-- Given data follows --
(* ===== verification/AuditDomains.v ===== *)
(** * Domains of the audit log: secondary trees, pruning and the super-root

    The per-domain commitments of a session: pruning keeps them, and the proofs the log
    issues for a domain and for the aggregation of all domains verify. *)

From S2P Require Import Prelude.
From S2P Require Import Bytes.
From S2P Require Import Text.
From S2P Require Import Interfaces.
From S2P Require Import AuditError.
From S2P Require Import CanonicalPayload.
From S2P Require Import SledStore.
From S2P Require Import PoseidonTree.
From S2P Require Import AuditLog.
From S2P Require Import AuditReplay.
From S2P Require Import Interceptor.
From S2P Require Import AuditSession.
Local Open Scope N_scope.
#[local] Opaque tree_of root_of.
#[local] Arguments apply_retention : simpl never.

Section domains.
Context {F : Type} {PF : PrimeField F} {Pos : Poseidon F}.
Context {Sha : Sha256} {Hm : HmacSha256} {Hexs : Hex} {B64 : Base64} {Chr : Chrono}.
Context {AJ : AuditJson} {Db : Type} {SD : SledDb Db} {SP : SerdePair}.
Implicit Types (ls : list F) (w : World F Db) (l : AuditLog F).

(** ** Specification *)

(** Every event in memory carries the hexadecimal form of a field element. *)
Definition decodable l : Prop := forall ev, ev ∈ events l -> exists v : F, leaf_hex ev = fr_to_hex v.

Definition domain_events l dep db : list AuditEvent :=
  filter (fun ev => in_domain dep db ev = true) (events l).

(** ** Lemmas *)

Lemma session_decodable dir key cs w : session dir key cs w -> decodable (log w).
Proof.
  intros (es & ls & jl & Hp & _)%session_persisted. destruct Hp.
  destruct (metadata_of_lines jl) as [holds retained]. rewrite inv_log.
  intros ev [_ Hin]%elem_of_retained. by apply (numbered_event _ _ _ _ inv_chain).
Qed.

(** The leaves of a domain are determined by its events. *)
Lemma domain_tree_events l dep db (dls : list F) :
  decodable l -> fr_to_hex <$> dls = leaf_hex <$> domain_events l dep db ->
  domain_tree l dep db = Ok (tree_of dls, N.of_nat (length dls)).
Proof.
  intros Hl Hd. destruct (domain_tree_Ok l dep db Hl) as (dls' & -> & Hd').
  unfold domain_events in Hd. rewrite <-Hd' in Hd.
  apply list_fmap_eq_inj in Hd as ->; [done|apply fr_to_hex_inj].
Qed.

Lemma domain_leaves l dep db :
  decodable l -> exists dls : list F, fr_to_hex <$> dls = leaf_hex <$> domain_events l dep db /\
    length dls = length (domain_events l dep db).
Proof.
  intros Hl. destruct (domain_tree_Ok l dep db Hl) as (dls & _ & Hd). exists dls. split; [done|].
  apply (f_equal length) in Hd. by rewrite !length_fmap in Hd.
Qed.

Lemma domain_root_active l dep db (dls : list F) :
  decodable l -> dls <> [] -> fr_to_hex <$> dls = leaf_hex <$> domain_events l dep db ->
  domain_root l dep db = Ok (fr_to_hex (root_of dls), N.of_nat (length dls)).
Proof.
  intros Hl Hne Hd. unfold domain_root. rewrite (domain_tree_events l dep db dls) by done.
  cbn [mbind result_bind]. rewrite (proj2 (N.eqb_neq _ 0)) by (destruct dls; [done|cbn; lia]).
  by rewrite root_tree_of.
Qed.

Lemma domain_root_pruned l dep db r :
  decodable l -> domain_events l dep db = [] ->
  retained_domain_roots l !! (dep, db) ≫= last = Some r ->
  domain_root l dep db = Ok (root_hex r, event_count r).
Proof.
  intros Hl He Hr. unfold domain_root. rewrite (domain_tree_events l dep db []) by (by rewrite ?He).
  cbn [mbind result_bind length N.of_nat N.eqb]. by rewrite Hr.
Qed.

(** A domain root depends only on the domain's events and retained roots. *)
Lemma domain_root_ext l l' dep db :
  decodable l -> decodable l' -> domain_events l dep db = domain_events l' dep db ->
  retained_domain_roots l !! (dep, db) = retained_domain_roots l' !! (dep, db) ->
  domain_root l dep db = domain_root l' dep db.
Proof.
  intros Hl Hl' He Hr. destruct (domain_leaves l dep db Hl) as (dls & Hd & _).
  unfold domain_root. rewrite (domain_tree_events l dep db dls) by done.
  rewrite (domain_tree_events l' dep db dls) by (by rewrite <-?He). by rewrite Hr.
Qed.

Lemma filter_filter_domain dep db dep' db' (evs : list AuditEvent) :
  filter (fun ev => in_domain dep' db' ev = true) (filter (fun ev => in_domain dep db ev = false) evs) =
  if decide ((dep, db) = (dep', db')) then []
  else filter (fun ev => in_domain dep' db' ev = true) evs.
Proof.
  rewrite list_filter_filter. case_decide as Hd.
  - injection Hd as -> ->. apply elem_of_nil_inv. intros ev [[H1 H2] _]%list_elem_of_filter. congruence.
  - apply filter_ext_in. intros ev _. split; [by intros [? _]|]. intros Hin. split; [done|].
    unfold in_domain in *. apply andb_true_iff in Hin as [H1%bool_decide_eq_true H2%bool_decide_eq_true].
    apply andb_false_iff. rewrite !bool_decide_eq_false.
    destruct (decide (deployment_id ev = dep)); [right|by left]. congruence.
Qed.

(** ** Properties *)

(** Pruning keeps what it must: the shared tree and the root history do not change,
    exactly the domain's events leave memory, and the commitment it returns is the domain
    root of before, which stays the domain root after; every other domain keeps its
    events and its root. *)
Theorem prune_keeps_commitment dir key cs w now dep db r w' :
  session dir key cs w -> prune_domain now dep db w = (Ok (Some r), w') ->
  tree (log w') = tree (log w) /\ root_after_by_index (log w') = root_after_by_index (log w) /\
  events (log w') = filter (fun ev => in_domain dep db ev = false) (events (log w)) /\
  domain_root (log w) dep db = Ok (root_hex r, event_count r) /\
  domain_root (log w') dep db = Ok (root_hex r, event_count r) /\
  forall dep' db', (dep, db) <> (dep', db') ->
    domain_events (log w') dep' db' = domain_events (log w) dep' db' /\
    domain_root (log w') dep' db' = domain_root (log w) dep' db'.
Proof.
  intros Hs Hprune. pose proof (session_decodable _ _ _ _ Hs) as Hdec.
  destruct (domain_leaves (log w) dep db Hdec) as (dls & Hd & Hlen).
  unfold prune_domain in Hprune. apply stateR_bind_Ok in Hprune as (h & w1 & [= <- <-] & H).
  destruct (is_legal_hold _ dep db); [done|].
  apply stateR_bind_Ok in H as (l0 & w1 & [= <- <-] & H). cbn [id] in H.
  apply stateR_bind_Ok in H as ([t count] & w1 & Ht & H). unfold liftR in Ht.
  rewrite (domain_tree_events (log w) dep db dls) in Ht by done. injection Ht as <- <- <-.
  fold (domain_events (log w) dep db) in H.
  pose proof (max_index_of_spec (domain_events (log w) dep db)) as Hmax.
  destruct (max_index_of _) as [m|]; [|done].
  apply stateR_bind_Ok in H as (rt & w1 & Hr & H). unfold zk, liftR in Hr.
  rewrite root_tree_of in Hr. injection Hr as <- <-.
  apply stateR_bind_Ok in H as ([] & w1 & Hpl & H).
  assert (log w1 = log w) as Hl1.
  { unfold persist_line in Hpl. apply stateR_bind_Ok in Hpl as (p & w2 & [= <- <-] & Hpl).
    destruct (persistence (log w)) as [st|]; [|by injection Hpl as <-].
    unfold append_line, io in Hpl. destruct (io_error (disk w)); [done|].
    destruct (sync_error (disk w)); [done|]. by injection Hpl as <-. }
  apply stateR_bind_Ok in H as ([] & w2 & [= <-] & H).
  apply stateR_bind_Ok in H as ([] & w3 & [= <-] & H). injection H as <- <-.
  unfold on_log. cbn [log]. rewrite Hl1.
  assert (dls <> []) as Hne.
  { intros ->. destruct Hmax as [(e & He & _) _]. cbn in Hlen. apply eq_sym, nil_length_inv in Hlen.
    rewrite Hlen in He. set_solver. }
  match goal with |- context [set_events ?evs (set_retained ?rr ?l)] =>
    set (l' := set_events evs (set_retained rr l)) end.
  assert (decodable l') as Hdec'.
  { intros ev Hin. apply Hdec. cbn in Hin. by apply list_elem_of_filter in Hin as [_ ?]. }
  split_and!; try done.
  - by apply domain_root_active.
  - apply (domain_root_pruned l' dep db {| root_hex := _ |}); [done| |].
    + unfold domain_events. cbn. rewrite filter_filter_domain. by rewrite decide_True.
    + cbn. rewrite lookup_insert_eq. cbn. by rewrite last_snoc.
  - intros dep' db' Hne'.
    assert (domain_events l' dep' db' = domain_events (log w) dep' db') as He.
    { unfold domain_events. cbn. rewrite filter_filter_domain. by rewrite decide_False. }
    split; [done|]. apply domain_root_ext; try done. cbn. by rewrite lookup_insert_ne.
Qed.

(** Selective disclosure: a proof the log issues for a position of a domain verifies,
    spells that position, opens the leaf of the domain's event at that position, and ends
    in the domain root. *)
Theorem domain_proof_verifies dir key cs w dep db position p rh :
  session dir key cs w -> position < 2 ^ 20 ->
  prove_inclusion_in_domain (log w) dep db position = Ok (p, rh) ->
  verify p = Ok true /\ path_position (path_indices p) = position /\
  leaf_hex <$> domain_events (log w) dep db !! N.to_nat position = Some (fr_to_hex (leaf p)) /\
  domain_root (log w) dep db = Ok (rh, N.of_nat (length (domain_events (log w) dep db))).
Proof.
  intros Hs Hpos Hp. pose proof (session_decodable _ _ _ _ Hs) as Hdec.
  destruct (domain_leaves (log w) dep db Hdec) as (dls & Hd & Hlen).
  unfold prove_inclusion_in_domain in Hp.
  rewrite (domain_tree_events (log w) dep db dls) in Hp by done. cbn [mbind result_bind] in Hp.
  destruct (N.leb_spec (N.of_nat (length dls)) position) as [Hge|Hlt]; [done|].
  apply bind_Ok_inv in Hp as (p' & Hp' & [= -> <-]).
  destruct (prove_inclusion (tree_of dls) position) as [p0|] eqn:Hpi; [|done]. injection Hp' as ->.
  destruct (tree_of_fields dls) as (Hlv & Hht & Hwf).
  apply prove_inclusion_inv in Hpi as (Hlf & _ & _ & _ & Hrt & Hver & Hpp); [|done].
  rewrite Hlv in Hlf, Hrt. rewrite Hht in Hrt, Hpp.
  rewrite N.mod_small in Hpp by done. rewrite N.div_small in Hrt by done.
  split_and!; [done|done| |].
  - rewrite <-list_lookup_fmap, <-Hd, list_lookup_fmap.
    rewrite <-(N2Nat.id position), leaf_map_indexed in Hlf. by rewrite Hlf.
  - rewrite Hrt, <-root_of_node, <-Hlen.
    apply domain_root_active; [done|by intros ->; cbn in Hlt; lia|done].
Qed.

(** *** The super-root *)

Lemma domain_root_total l dep db : decodable l -> exists rh c, domain_root l dep db = Ok (rh, c).
Proof.
  intros Hl. destruct (domain_leaves l dep db Hl) as (dls & Hd & _). unfold domain_root.
  rewrite (domain_tree_events l dep db dls) by done. cbn [mbind result_bind].
  destruct (if _ =? _ then _ else _) as [r|]; [by eexists _, _|].
  rewrite root_tree_of. by eexists _, _.
Qed.

(** The entry of a domain, and the leaf that binds it. *)
Definition super_entry l (d : domain) : string * string * string :=
  (d.1, d.2, match domain_root l d.1 d.2 with Ok (rh, _) => rh | Err _ => ""%string end).
Definition entry_leaf (e : string * string * string) : F := super_leaf e.1.1 e.1.2 e.2.

Lemma super_tree_Ok l domains :
  decodable l ->
  super_tree l domains =
    Ok (tree_of (map entry_leaf (map (super_entry l) domains)), map (super_entry l) domains).
Proof.
  intros Hl. unfold super_tree. rewrite with_height_tree_of. cbn [map_err mbind result_bind].
  assert (forall pre,
    foldR (fun '(t, entries) d =>
           '(root_hex, _) ← domain_root l d.1 d.2;
           Ok ((insert t (super_leaf d.1 d.2 root_hex)).2, entries ++ [(d.1, d.2, root_hex)]))
        (tree_of (map entry_leaf pre), pre) domains =
    Ok (E := AuditError) (tree_of (map entry_leaf (pre ++ map (super_entry l) domains)),
                          pre ++ map (super_entry l) domains)) as Hgen; [|apply (Hgen [])].
  induction domains as [|d domains IH]; intros pre; cbn [foldR map]; [by rewrite app_nil_r|].
  destruct (domain_root_total l d.1 d.2 Hl) as (rh & c & Hr). rewrite Hr.
  cbn [mbind result_bind]. rewrite insert_tree_of. cbn [snd].
  assert (super_entry l d = (d.1, d.2, rh)) as He by (unfold super_entry; by rewrite Hr).
  rewrite <-He. change (super_leaf d.1 d.2 rh) with (entry_leaf (d.1, d.2, rh)). rewrite <-He.
  change [entry_leaf (super_entry l d)] with (map entry_leaf [super_entry l d]).
  rewrite <-map_app, IH, <-app_assoc. done.
Qed.

(** Aggregation: the proof the log issues for a domain verifies, ends in the
    super-root, and opens the leaf that binds the domain's identity to its current root,
    at the domain's place in the entries. *)
Theorem super_proof_verifies dir key cs w dep db p srh drh :
  session dir key cs w -> N.of_nat (length (list_domains (log w))) <= 2 ^ 20 ->
  prove_domain_in_super (log w) dep db = Ok (p, srh, drh) ->
  exists entries c position,
    domain_super_root (log w) = Ok (srh, entries) /\
    verify p = Ok true /\ path_position (path_indices p) = N.of_nat position /\
    entries !! position = Some (dep, db, drh) /\ leaf p = super_leaf dep db drh /\
    domain_root (log w) dep db = Ok (drh, c).
Proof.
  intros Hs Hfit Hp. pose proof (session_decodable _ _ _ _ Hs) as Hdec.
  unfold prove_domain_in_super in Hp. set (domains := list_domains (log w)) in *.
  apply bind_Ok_inv in Hp as (i & Hi%ok_or_Ok & Hp).
  unfold position in Hi. apply fmap_Some in Hi as ([i' d] & Hf & ->). cbn [fst] in *.
  apply list_find_Some in Hf as (Hd & [Hdep Hdb] & _).
  rewrite super_tree_Ok in Hp by done. cbn [mbind result_bind] in Hp.
  set (entries := map (super_entry (log w)) domains) in *.
  apply bind_Ok_inv in Hp as (p' & Hp' & Heq).
  destruct (prove_inclusion _ _) as [p0|] eqn:Hpi; [|done]. injection Hp' as ->.
  injection Heq as -> <- <-.
  destruct (domain_root_total (log w) d.1 d.2 Hdec) as (rh & c & Hr).
  assert (entries !! i' = Some (dep, db, rh)) as He.
  { unfold entries. change (map ?f domains) with (f <$> domains).
    rewrite list_lookup_fmap. unfold domain in Hd |- *. rewrite Hd. cbn. unfold super_entry. by rewrite Hr, Hdep, Hdb. }
  destruct (tree_of_fields (map entry_leaf entries)) as (Hlv & Hht & Hwf).
  apply prove_inclusion_inv in Hpi as (Hlf & _ & _ & _ & Hrt & Hver & Hpp); [|done].
  rewrite Hlv in Hlf, Hrt. rewrite Hht in Hrt, Hpp.
  assert (N.of_nat i' < 2 ^ N.of_nat 20) as Hlt.
  { apply lookup_lt_Some in Hd. change (N.of_nat 20) with 20. unfold domain in *. lia. }
  rewrite N.mod_small in Hpp by done. rewrite N.div_small in Hrt by done.
  rewrite leaf_map_indexed in Hlf. change (map entry_leaf entries) with (entry_leaf <$> entries) in Hlf.
  rewrite list_lookup_fmap, He in Hlf. injection Hlf as Hlf.
  rewrite He. cbn [fmap option_fmap option_map default snd].
  exists entries, c, i'. split_and!; [|done|done|done|done|by rewrite <-Hdep, <-Hdb].
  unfold domain_super_root. fold domains. rewrite super_tree_Ok by done.
  cbn [mbind result_bind]. rewrite root_tree_of. cbn [map_err mbind result_bind].
  by rewrite Hrt, <-root_of_node.
Qed.
End domains.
-- Given data concluded --
> **What the task requires**
Lines that contain "Definition" are the result; find them in the entries above and copy each one.

> **Expected answer**
Definition decodable l : Prop := forall ev, ev ∈ events l -> exists v : F, leaf_hex ev = fr_to_hex v.
Definition domain_events l dep db : list AuditEvent :=
Definition super_entry l (d : domain) : string * string * string :=
Definition entry_leaf (e : string * string * string) : F := super_leaf e.1.1 e.1.2 e.2.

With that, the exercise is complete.